I notice that APScheduler
module being suggested quite often. But I tried it, didn't find a way to make the scheduler stop running 2 weeks after. I only find ways to set up a scheduler to run, maybe every 10 minutes, but it will just keep running a specified function every 10 minutes and can't be stopped programmally, but only through pressing Ctrl+C
? For example, I want to run a function every 10 minutes for 6 times, in APScheduler
, I didn't see anyway to specify the '6 times' argument. Or I want to run a function every 10 minutes until 1 hour later. I didn't see the '1 hour later' or 'at 16:30' argument either. How to do it?

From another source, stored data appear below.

(* ===== verification/NetComp.v ===== *)
(** * NetComp: reading the compressed protocol

    The branch of [my_net_read] for a compressed connection: packets of the protocol are
    cut out of a stream of uncompressed data that is kept in [net->buff]. *)
From stdpp Require Import base tactics option list numbers.
From Stdlib Require Import ZArith Lia.
From S2P Require Import Prelude.
From S2P Require Import Pack.
From S2P Require Import Vio.
From S2P Require Import Compress.
From S2P Require Import Net.
From S2P Require Import NetProps.
From S2P Require Import NetRead.

Module NetComp.
Import Pack Vio Compress Net NetProps NetRead.

Definition ER_NET_UNCOMPRESS_ERROR : Z := 1157.

(** [buf_length], [start_of_packet], [first_packet_offset] and [multi_byte_packet]. *)
Record cursor := mk_cursor {
  c_length : Z;
  c_start : Z;
  c_first : Z;
  c_multi : Z;
}.

(** Move data down to read the next data packet after the current one. *)
Definition move_down (n : NET) (c : cursor) : option (NET * cursor) :=
  if bool_decide (c_first c <> 0) then
    bs ← read (buff n) (c_first c) (u32 (c_length c - c_first c));
    b ← write (buff n) 0 bs;
    Some (set_buff n b, mk_cursor (u32 (c_length c - c_first c)) (u32 (c_start c - c_first c)) 0 (c_multi c))
  else Some (n, c).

Currently, I'm doing it this way:
def test_timer():
'''
Uses datetime module.
'''
running = 1
stop_time = datetime.now() + timedelta(seconds=60)
while running:
print('I\'m working...')
time.sleep(5)
running = datetime.now() < stop_time
print('Goodbye!')
Edited: I'm using python 3.6 in Windows 10.
Upvotes: 1
Views: 6399
Reputation: 2135
Try this example
from datetime import datetime
from apscheduler.schedulers.background import BackgroundScheduler
def job_function():
print("Hello World")
sched = BackgroundScheduler()
# Schedule job_function to be called every 1 second
# FIXME: Do not forget to change end_date to actual date
sched.add_job(job_function, 'interval', seconds=1, end_date="2017-09-08 12:22:20")
sched.start()
Update #1
from apscheduler.schedulers.background import BackgroundScheduler
def job_function():
print("Hello World")
# Here, you can generate your needed days
dates = ["2017-09-08 13:30:20", "2017-09-08 13:31:20", "2017-09-08 13:32:20"]
sched = BackgroundScheduler()
for date in dates:
sched.add_job(job_function, "date", next_run_time=date)
sched.start()
Upvotes: 2
Reputation: 163
Looks like a problem for crontab in Linux or Task Scheduler in Windows.